このような社外流出を防ぐために、積立金方式による圧縮記帳においては、法人税の計算上「圧縮積立金認定損500万円」という損金を計上します。
そうすると法人税の計算上、「国庫補助金収入500万円」という益金と「圧縮積立金認定損500万円」という損金が計上され、両者が相殺されることで所得がゼロとなり、課税されないため、補助金500万円が法人税として社外流出することを防ぐことができるのです。

(参考)圧縮記帳による課税の繰延べ
上記において、法人税法上「圧縮積立金認定損500万円」を損金として計上したということは、法人税法上、以下の仕訳を切ったということです。
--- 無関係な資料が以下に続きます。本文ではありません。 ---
(** X11: A first upload that goes through: with a free name, every table
    summarised and the store answering, the response is 201, the file is
    in place beside the images the partitioner extracted, and the
    document's collection has gained exactly the document's chunks. *)
Theorem upload_file_success (caps : Capabilities) (key filename bytes : string)
    (elements : list Element) (extracted : gmap string string) (w : World) :
  let file_path := os_path_join UPLOAD_DIRECTORY filename in
  let name := sanitize_filename_for_collection filename in
  fs w !! file_path = None ->
  save_fault caps file_path = None ->
  partition caps file_path bytes = Ok (elements, extracted) ->
  Forall (table_ok caps key) elements ->
  store_available caps ->
  let w1 := snd (upload_file caps key filename bytes w) in
  fst (upload_file caps key filename bytes w)
  = JSONResponse 201
      [("filename", filename); ("status", "Successfully uploaded and processed.")]
  /\ fs w1 = extracted ∪ <[file_path := bytes]> (fs w)
  /\ (map_to_list (collection_at w1 name)).*2
     ≡ₚ ingested_documents caps (extracted ∪ <[file_path := bytes]> (fs w))
          filename key elements
        ++ (map_to_list (collection_at w name)).*2.
Proof.
  intros file_path name Hfree Hopen Hpart Hok Hup w1.
  pose proof Hfree as Hex%os_path_exists_false.
  destruct (process_and_store_document_added caps file_path filename key bytes elements
              extracted (set_fs (insert file_path bytes) w))
    as (w2 & Hrun & Hfs & Hdocs); [by cbn; rewrite lookup_insert_eq|done|done|done|done|].
  rewrite Hup in Hrun.
  unfold w1, upload_file. fold file_path. rewrite Hex.
  unfold write_file, modify_world. rewrite Hopen, Hrun. cbn [fst snd].
  split; [done|]. split; [exact Hfs|exact Hdocs].
Qed.

Lemma upload_file_success_witness :
  fst (upload_file example_caps "key" "report.pdf" "PDFBYTES" empty_world)
  = JSONResponse 201
      [("filename", "report.pdf"); ("status", "Successfully uploaded and processed.")]
  /\ (map_to_list (collection_at uploaded_world "rag_report_pdf")).*2
     ≡ₚ ingested_documents example_caps
          (report_images ∪ <[report_path := "PDFBYTES"]> ∅) "report.pdf" "key"
          report_elements
        ++ [].
Proof.
  destruct (upload_file_success example_caps "key" "report.pdf" "PDFBYTES"
              report_elements report_images empty_world eq_refl eq_refl eq_refl)
    as (Hresponse & _ & Hdocs).
  - constructor; [exact I|].
    constructor; [by exists "A table with one column and one row."|].
    repeat (constructor; [exact I|]). constructor.
  - intros op. reflexivity.
  - split; [exact Hresponse|exact Hdocs].
Defined.

(** X12: No rollback: when the store takes the documents but fails to persist,
    the upload ends in 500 and takes back the file, yet the document's
    chunks stay in its collection. *)
Theorem upload_file_persist_failure_keeps_vectors (caps : Capabilities)
    (key filename bytes : string) (elements : list Element)
    (extracted : gmap string string) (e : exn) (w : World) :
  let file_path := os_path_join UPLOAD_DIRECTORY filename in
  let name := sanitize_filename_for_collection filename in
  fs w !! file_path = None ->
  save_fault caps file_path = None ->
  partition caps file_path bytes = Ok (elements, extracted) ->
  Forall (table_ok caps key) elements ->
  store_fault caps (OpOpen name) = None ->
  (forall texts, store_fault caps (OpAdd name texts) = None) ->
  store_fault caps (OpPersist name) = Some e ->
  let w1 := snd (upload_file caps key filename bytes w) in
  fst (upload_file caps key filename bytes w)
  = HTTPException 500 ("Failed to process and ingest document: " +:+ exn_msg e)
  /\ fs w1 !! file_path = None
  /\ (map_to_list (collection_at w1 name)).*2
     ≡ₚ ingested_documents caps (extracted ∪ <[file_path := bytes]> (fs w))
          filename key elements
        ++ (map_to_list (collection_at w name)).*2.
Proof.
  intros file_path name Hfree Hopen Hpart Hok Hstore Hadd Hpersist w1.
  pose proof Hfree as Hex%os_path_exists_false.
  destruct (process_and_store_document_added caps file_path filename key bytes elements
              extracted (set_fs (insert file_path bytes) w))
    as (w2 & Hrun & Hfs & Hdocs); [by cbn; rewrite lookup_insert_eq|done|done|done|done|].
  fold name in Hrun. rewrite Hpersist in Hrun.
  unfold w1, upload_file. fold file_path. rewrite Hex.
  unfold write_file, modify_world. rewrite Hopen, Hrun.
  unfold os_remove, get_world, modify_world, raise, mbind, M_bind.
  destruct (fs w2 !! file_path) eqn:Hsaved; cbn [fst snd].
  - split; [done|]. split; [cbn; apply lookup_delete_eq|exact Hdocs].
  - exfalso. rewrite Hfs in Hsaved. apply lookup_union_None in Hsaved as [_ Hsaved].
    cbn in Hsaved. by rewrite lookup_insert_eq in Hsaved.
Qed.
(圧縮積立金認定損)500万円 /(機械装置)500万円
つまり、積立金方式による圧縮記帳を行った場合の法人税法上の機械装置の取得原価は300万円(800万円-500万円=300万円)であるので、法人税法上の毎年の減価償却費は60万円(300万円÷5年=60万円)となります。
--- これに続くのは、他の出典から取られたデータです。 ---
(* ===== verification/Prelude.v ===== *)
(** * Zuse: a verification development of the agent engine

    Zuse runs coding agents. A _session_ is an event-sourced aggregate: commands are
    decided on the fold of the session's events, the decided events are appended with a
    receipt, and in the same transaction the read models advance and the jobs the events
    imply are written. A worker executes the jobs against a provider, whose events are
    correlated with turns and come back as commands. Clients keep a replica of every
    session they show, fed by a stream of snapshots and events. Commands for a workspace in
    the cloud wait in a mailbox until its runtime leases, applies and acknowledges them; a
    client keeps its commands in an outbox until they have their receipt.
    This development models that core of packages/domain, packages/agents/kernel,
    packages/client-runtime and infra/api as executable definitions, and the keybindings
    of packages/contracts and of the renderer, and proves what makes each part correct
    and what the parts promise to each other. File names below are under src/.

    ** The parts, their sources and their files

    - Shared ground: [Prelude] (results, nullish values, record update, list lemmas),
      [Js] (numbers and strings of the host), [JsMap] (insertion-ordered maps).
    - Contracts and identifiers: [Ids] (agent-engine/ids.ts), [Contracts]
      (packages/contracts: the literal unions and message contents).
    - The session aggregate: [SessionTypes] (core/session-fields.ts, commands.ts,
      events.ts), [SessionState] (core/state.ts: a definition per event, [evolve],
      [evolveAll]), [SessionDecider] (core/decider.ts: a definition per command,
      [decide_command]). Its abstract specification is the transition system [legal] of
      [SessionLegal]; [SessionInv] and [SessionInvariants] hold the invariants,
      [SessionRefine] and [SessionCommands] prove that commands only produce legal runs,
      [SessionProps] states what sessions guarantee.
    - Dispatch: [Dispatch] (engine/dispatch.ts: receipts, storage), [DispatchEngine]
      (engine/dispatch.ts, aggregate-dispatch.ts). Storages and aggregates are the
      classes [DispatchStorage] and [Aggregate] with the laws [DispatchStorageLaws] and
      [AggregateLaws]; [DispatchProps] and [AggregateProps] prove the engines against
      them. The in-memory storage of the source and [Chat] (domain/chat) are instances.
    - Jobs: [Jobs] (agent-engine/jobs.ts), [JobLedger] (job-ledger.ts: one definition
      per SQL statement), [JobWorker] (job-worker.ts), with [LedgerInv],
      [JobLedgerProps] and [JobWorkerProps].
    - The session domain: [SessionDomain] (engine/session-domain.ts, admission.ts)
      composes dispatch, projection, cancellation and jobs in one transaction;
      [SessionDomainProps] proves the outbox.
    - Consumers: [Consumers] (engine/cursor-storage.ts, projector-runner.ts,
      reactor-runner.ts, sql-consumer-storage.ts, persisted-event.ts,
      reactors/conversation.ts, the reactor of the permission service) behind the
      classes [CursorStorage] and [ProjectorStorage] with their laws in
      [ConsumersProps]; [ChatProjector] (projectors/sql-chat-projector.ts,
      chat-last-message-projection.ts) is a projector run by it, [ChatProjectorProps]
      its refinement.
    - The sessions read model: [SessionTables] (the tables of the migrations),
      [SessionStatements] and [SessionProjections] (projectors/sql-session-projector.ts,
      sql-attempt-projector.ts, sql-execution-step-projector.ts, sql-input-projector.ts),
      [SessionProjector] (the projector as [Consumers] runs it). [SessionShows] says what
      it means that the tables show a session, [SessionSteps] that every event's
      statements keep it so, [SessionProjectorProps] concludes.
    - The cloud mailbox: [Mailbox] (infra/api/workspace-mailbox.ts with
      contracts/cloud-commands.ts and the lanes of packages/cloud-commands) is the durable
      object: a definition per transaction, its handlers, its alarm, its watchers and its
      losses. [MailboxInv] has the life of a command, the invariant and the step relation,
      [MailboxRows] and [MailboxSteps] prove that every operation is a step,
      [MailboxProps] the theorems. [MailboxClient]
      (client-runtime/cloud-command-transport.ts) is the watch that clients share,
      [MailboxClientProps] proves client and mailbox together.
    - A client's commands: [ClientContracts] (client-runtime/resource-ref.ts,
      resource-state.ts, client-command-target.ts, client-persistence.ts: resource keys,
      views, the identity of a command), [ClientContractsProps]; [ClientOutbox] has the
      outbox as the class [CommandOutbox] with its laws [CommandOutboxLaws] and the two
      stores of the renderer's client-command-outbox.ts, which [ClientOutboxProps] proves
      to be instances. [ClientBus] (client-runtime/client-bus.ts) has the delivery of a
      command as a program over actions, and the bus as a state of fibers that run such
      programs, whose events are the answers they wait for, disposal, loss of the client,
      and what the platform does. [ClientBusLogic] has the abstract delivery ([life_of])
      and a weakest precondition for programs, [ClientDelivery] proves the program,
      [ClientBusInv] every event of the bus, over any outbox with the laws, [ClientLanes]
      the order of the commands of a lane, and [ClientBusProps] states what follows.
    - The provider's side: [TurnProtocol] (agents/kernel/turn-protocol.ts) is the
      turn-scoped handle as a state machine whose steps are the handlers, and
      [TurnProtocolProps] its invariants, accounts and progress.
    - The clients' side: [Timeline] (projectors/timeline-reducer.ts,
      timeline-projection.ts, execution-steps.ts) is the projection server and clients
      fold; [ClientTimeline] (client-runtime/session-timeline.ts) is the replica;
      [SessionStream] (the streams of engine/session-domain.ts,
      queries/session-timeline-snapshot.ts, sql-session-queries.ts, the session.events
      handler, the driver's request) is what feeds it. [TimelineProps],
      [ClientTimelineProps] and [SessionStreamProps] carry the theorems.
    - Keybindings: [Keybindings] and [WhenClause] (contracts/keybindings-parse.ts),
      [KeyRules] (the default rules, resolution, dispatch and keymaps of the renderer),
      with [WhenClauseProps] and [KeyRulesProps].

    ** How states and operations correspond to the code

    Records are the source's interfaces, inductive types its tagged unions, one
    definition is one function, handler or SQL statement, with its guards in the
    source's order. Errors are [result]s, absent values [option]s ([option (option _)]
    where absent and null differ). A table is the list of its rows (in the order of its
    sequence) or a [gmap] by its key; a transaction that fails gives back the tables it
    started from. Shared mutable collections of the batched fold ([evolveAll]), of the
    turn protocol (deferreds, child sets) and of the job worker are explicit state.
    Readings of the clock, fresh ids, what a provider answers and the interleaving of
    concurrent runs are arguments, so the theorems hold for all of them.

    ** What the theorems show

    - Sessions: every state that commands reach satisfies the invariants
      ([session_invariants_reachable]), commands refine the transition system
      ([decide_refines_legal]), one attempt runs ([single_running_attempt]), checkpoints
      only move forward, expiry always ends the attempt, the batched fold is the fold.
    - Dispatch: streams of a storage fold to states the decider reaches, a prepared
      append commits, ownership is checked at commit, repeated commands write nothing.
    - Jobs: the table is the outbox of the log ([outbox_reachable]), its rows are well
      formed, only the holder of a lease settles, expired claimants are fenced, settlement
      is total, and a drain that runs alone ends, although its executions commit and cancel
      jobs and their heartbeats renew the lease ([drain_terminates]).
    - Consumers: projectors apply every event exactly once and catch up, reactors skip
      and repeat no command, groups keep the order of streams; the cursor of the session
      projector is moved by its runner and by dispatches ([project_step]). The chats read
      model shows the chats ([chat_read_model_shows_chats]) and the sessions read model the
      sessions ([session_read_model_shows_sessions]).
    - Mailbox: it is well formed whatever happens ([mailbox_invariant_reachable]), no
      command is lost and each only moves along its life ([commands_follow_life]), a
      command is leased to one runtime at a time and again only after a fence
      ([leases_are_exclusive]), the holder of a lease and nobody else settles its command
      ([acknowledgment_needs_lease]), the alarm is never lost ([alarm_never_lost]); and a
      client that waits learns the outcome, or reports the failure of a request, which says
      nothing of the command ([client_learns_outcome]).
    - Client commands: what leaves a client for a command that is safe to retry is a run
      of the abstract delivery, and the outbox has what is needed to go on with it, through
      losses of the client at any point ([deliveries_follow_life]); the mailbox gets one
      envelope and then no live execution ([one_envelope_until_completed]), both as long as
      the outbox answers ([reliable]); nothing is sent
      without authority or after the receipt ([requests_are_rightful]); live commands of a
      lane run in order ([lane_runs_in_order]); both stores are outboxes
      ([stores_implement_outbox]); resource ids are unambiguous ([resource_keys_distinct]).
    - Turn protocol: a turn ends once and its children before it, turns and completions
      balance, an attempt asks the provider once, interrupts are released.
    - Clients: the timeline tracks the session ([timeline_tracks_commands])
      and is well formed whatever events arrive ([timeline_well_formed]), event streams
      neither lose nor repeat ([event_stream_exact]), a replica shows what the server had at
      its cursor whatever frames arrive, but for messages it has not got yet or that the
      user just sent ([client_follows_server]), its cursor never goes back, and a
      subscription in the foreground, with nothing pending, ends live with the server's
      projection, whether the client had cached nothing, a part or all
      ([subscription_live]).
    - Keybindings: the parser implements its grammar, printing round trips up to the
      parser's nesting limit and recording for keys that can be typed, the default rules
      are unambiguous on macOS and share two chords elsewhere.

    Examples next to the theorems record where the code does not do what it means to:
    [steer_again_replaces_successor], [replayed_interrupt_cancels_sends],
    [unreadable_row_blocks], [takeover_strands_children], [unreadable_message_refused],
    [optimistic_message_fails_snapshot], [reused_turn_id_keeps_old_row],
    [refused_reserve_delays_alarm], [cancelled_though_applied],
    [failed_read_drops_sent_command], [failed_read_seals_second_envelope],
    [lane_runs_two_at_once], [nesting_limit] and those of [KeyRulesProps], such as
    [space_recorded] and [ctrl_k_deletes_in_composer]. [dispatch_behind_skips] shows why a
    dispatch has to find its projector caught up.

    ** Fuel and bounds

    [drain_loop] takes one unit per claimed job; [drain_terminates] gives the fuel that
    suffices, [table_budget]: the attempts left to the jobs of the table, each worth the
    weight of its job. The parser's fuel is the length of
    its input, enough by [parseWhen_total]. [history] takes one unit per page; the
    number of the session's rows suffices ([subscription_live]). Versions, ordinals and
    times are [Z], exact below 2^53 in the source; numbers that the code validates are
    [Js.num], with fractions, infinities and NaN. The limits of the source are kept as
    they are (200 steps, 100 messages per page, 4096 remembered items, 900 KiB of
    snapshot, a nesting limit of 64; 256 commands, 8 MiB and
    10000 changes in a mailbox). A watch of the mailbox resolves its observers after at
    most one answer per revision ([client_learns_outcome]).

    ** Parameters and hypotheses

    Code outside of the repository is an argument: the schema library's decoders
    ([ContentCodec], [TimelineCodec], [RequestCodec], the event decoder of the SQL
    storage), text collation ([Collation], a total order in [CollationLaws]), the case
    mapping of non-ASCII letters ([UnicodeCase]), JSON sizes ([projectionBytes],
    [recordBytes], [envelopeBytes] of [MailboxEnv]), two functions of SQLite ([Sqlite]), event id sources, the digest of a command's
    identity ([Sha256]), the functions a platform configures a bus with ([BusOptions]).
    The theorems about the bus assume one retry policy per command id, and that the outbox
    does not fail to list all its rows, or to write one, while it has the row of the
    command ([reliable]; [failed_read_drops_sent_command] shows why). A drain is alone
    ([drains_alone]): no other fiber runs jobs, each step of an execution comes before its
    lease runs out, which heartbeats renew, and the jobs it commits weigh less than its own. A client's cache holds what
    the server had, or a part of it ([cache_shows]). The clock of a durable object stands still within a synchronous transaction, so each stage of a
    mailbox request has one time. Every theorem with hypotheses has a witness at
    concrete values.

    ** Not modelled

    Most SQL queries: the snapshot takes what it reads of the other tables as an
    argument. The tables of projects and worktrees, to which sessions refer. The
    encryption of cloud commands and their enqueueing through the control plane: for the
    bus they are answers of the transport. Of the
    bus, the resource cells with their drivers, cache and synchronization, the handles that
    cancel commands, a bus without outbox or executor, and callers that change a command
    after they dispatched it. The background loops of the job worker, its wake-ups and its
    map of cancellations: an execution that is cancelled through it ends with that exit in
    the argument [execute], which also orders the executor's writes and the heartbeats. The
    loop of the client's timeline driver with its checkpoints, and the
    runtime observations the server merges into the stream. The adapters of providers,
    sandboxes, machines and billing, git, ssh and tailnet wrappers: they call services and programs
    that are not in the repository. The other HTTP routes and stores of infra/api, the RPC
    handlers of apps/server, and user interfaces: effects without a contract of their
    own here, to be taken up component by component. *)
From stdpp Require Export prelude gmap strings pretty.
他方、圧縮記帳を行わず、会計上の収益、費用をそのまま法人税法上の益金、損金とする場合、毎年の減価償却費は160万円(800万円÷5年=160万円)となります。
よって、減価償却期間(5年間)は圧縮記帳をしなかった場合よりも圧縮記帳をした方が毎年100万円所得が増加していることになります。言いを変えれば「国庫補助金収入500万円が減価償却期間(5年間)を通じて毎年100万円ずつ所得に上乗せされ、課税されている」ことになります。
(下図参照)

最後に
圧縮記帳の目的として言われるのが、「課税の繰延べ」です。
補助金収入は法人税法上「もうけ」となるので、これを一時に課税すると、会社の資金繰りを悪化させるおそれがあるため、この「もうけ」を繰延べて「課税の繰延べ」を行うのです。
他方、圧縮記帳を行うことで、「利益の繰延べ」という効果も生まれます。
つまり、この記事の機械装置の購入の例で言うと、補助金500万円を受けたことによる「国庫補助金収入500万円」という利益が、減価償却期間(5年)内において毎年100万円ずつ配分されるということです。
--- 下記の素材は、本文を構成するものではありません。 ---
(* ===== verification/Ids.v ===== *)
(** * Identifiers derived from their parts (packages/domain/src/agent-engine/ids.ts) *)
From Stdlib Require Import Ascii.
From S2P Require Import Prelude Js.

Local Open Scope Z_scope.

(** A part of an id: the source's [string | number]. *)
Inductive id_part : Type :=
| PStr (s : string)
| PNum (n : Z).

Definition encode (part : id_part) : string :=
  encodeURIComponent (match part with PStr s => s | PNum n => String_of_Z n end).

(** Joins id parts with [:] after percent-encoding each part. *)
Definition joinId (parts : list id_part) : string := str_join ":" (map encode parts).

Definition scopeProviderThreadId (sessionId threadId : string) : string :=
  let prefix := joinId [PStr "provider-thread"; PStr "session"; PStr sessionId] +:+ ":" in
  if startsWith threadId prefix then threadId
  else prefix +:+ encode (PStr threadId).

Module derive.
Definition attempt (turnId : string) (ordinal : Z) : string :=
  joinId [PStr "attempt"; PStr "turn"; PStr turnId; PStr "ordinal"; PNum ordinal].
Definition rootStep (turnId : string) (attemptOrdinal : Z) : string :=
  joinId [PStr "step"; PStr "turn"; PStr turnId; PStr "attempt"; PNum attemptOrdinal;
          PStr "root"].
Definition providerThread (sessionId provider nativeThreadId : string) : string :=
  scopeProviderThreadId sessionId
    (joinId [PStr "provider-thread"; PStr "provider"; PStr provider;
             PStr "native-thread"; PStr nativeThreadId]).
Definition checkpointScope (sessionId name : string) : string :=
  joinId [PStr "checkpoint-scope"; PStr "session"; PStr sessionId; PStr "name"; PStr name].
End derive.

(** core/state.ts re-exports two of them. *)
Definition providerThreadIdFor (sessionId provider nativeThreadId : string) : string :=
  derive.providerThread sessionId provider nativeThreadId.
Definition attemptIdFor (turnId : string) (ordinal : Z) : string :=
  derive.attempt turnId ordinal.

Definition part_string (p : id_part) : string :=
  match p with PStr s => s | PNum n => String_of_Z n end.

Lemma encode_no_colon p : str_forall not_colon (encode p) = true.
Proof. apply encodeURIComponent_no_colon. Qed.
#[export] Hint Resolve encode_no_colon : zuse.

Lemma encode_part_string p q : encode p = encode q ↔ part_string p = part_string q.
Proof.
  unfold encode. fold (part_string p) (part_string q).
  split; [apply (inj encodeURIComponent)|by intros ->].
Qed.

Lemma str_join_cons_ne sep x y l :
  str_join sep (x :: y :: l) = x +:+ sep +:+ str_join sep (y :: l).
Proof. reflexivity. Qed.

(** Ids of as many parts are equal only when every part is. *)
Lemma joinId_inj ps qs :
  length ps = length qs → joinId ps = joinId qs → map part_string ps = map part_string qs.
Proof.
  unfold joinId. revert qs. induction ps as [|p ps IH]; intros [|q qs] Hl H;
    try discriminate; [done|].
  destruct ps as [|p' ps], qs as [|q' qs]; try discriminate.
  - simpl in *. f_equal. by apply encode_part_string.
  - cbn [map] in H. rewrite !str_join_cons_ne in H.
    change (":" +:+ ?s) with (String colon s) in H.
    apply colon_split_inj in H as [Hp H]; [|apply encode_no_colon..].
    change (part_string p :: map part_string (p' :: ps)
            = part_string q :: map part_string (q' :: qs)).
    f_equal; [by apply encode_part_string|].
    apply IH; [by injection Hl as Hl; simpl; rewrite Hl|exact H].
Qed.

Lemma String_of_Z_inj n m : String_of_Z n = String_of_Z m → n = m.
Proof. apply (inj pretty). Qed.

Lemma attemptIdFor_inj t n t' n' :
  attemptIdFor t n = attemptIdFor t' n' → t = t' ∧ n = n'.
Proof.
  intros H. apply joinId_inj in H; [|done].
  simpl in H. injection H as -> H. split; [done|]. by apply String_of_Z_inj.
Qed.

Lemma str_prefix_app (p s : string) : String.prefix p (p +:+ s) = true.
Proof.
  induction p as [|c p IH]; [by destruct s|]. rewrite string_app_cons. simpl.
  destruct (ascii_dec c c); congruence.
Qed.
Lemma prefix_split (p s : string) : String.prefix p s = true → ∃ r, s = p +:+ r.
Proof.
  revert s. induction p as [|c p IH]; intros s H; [by exists s|].
  destruct s as [|d s]; simpl in H; [done|].
  destruct (ascii_dec c d) as [->|]; [|done].
  destruct (IH s H) as [r ->]. by exists r.
Qed.

Lemma string_app_inj_r (a b c : string) : a +:+ b = a +:+ c → b = c.
Proof. apply (inj (String.app a)). Qed.

(** Scoping is idempotent and keeps threads of one session apart. *)
Lemma scopeProviderThreadId_prefix s t :
  startsWith (scopeProviderThreadId s t)
    (joinId [PStr "provider-thread"; PStr "session"; PStr s] +:+ ":") = true.
Proof. unfold scopeProviderThreadId. case_match; [done|apply str_prefix_app]. Qed.

Lemma scopeProviderThreadId_idem s t :
  scopeProviderThreadId s (scopeProviderThreadId s t) = scopeProviderThreadId s t.
Proof.
  unfold scopeProviderThreadId at 1. by rewrite scopeProviderThreadId_prefix.
Qed.

(** The handle made for a native thread is scoped to its session. *)
Lemma providerThreadIdFor_scoped s p n :
  scopeProviderThreadId s (providerThreadIdFor s p n) = providerThreadIdFor s p n.
Proof. apply scopeProviderThreadId_idem. Qed.

#[global] Arguments joinId : simpl never.
#[global] Arguments attemptIdFor : simpl never.
#[global] Arguments providerThreadIdFor : simpl never.
#[global] Arguments scopeProviderThreadId : simpl never.
#[global] Arguments derive.providerThread : simpl never.
#[global] Arguments derive.attempt : simpl never.
(** Ids are compared by the lemmas above, never by unfolding their characters. *)
#[global] Opaque joinId.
この毎年の利益の増加額100万円は「収入を伴わない利益の増加(収入があったのは国から補助金を受けたとき)」であり、100万円の利益を計上した期に100万円の収入があったことにはならないので、利益処分による資金繰りの悪化には注意が必要です。
法人税の話に戻すと、圧縮記帳により補助金500万円を受けたときには、当該補助金500万円に法人税は課税されません(厳密には圧縮記帳を採用していても補助金に課税されることはある)。
しかし、当該補助金500万円という「もうけ」は減価償却期間(5年)内において毎年100万円ずつ配分されて課税されます。
であるなら、この毎年配分される「もうけ」である100万円と同額の損金を計上すれば、補助金が法人税の納税によって社外流出するということを防ぐことができます。
したがって補助金を申請する場合は、このように補助金が法人税の納税によって社外流出しないように計画を立てることも大事であると思われます。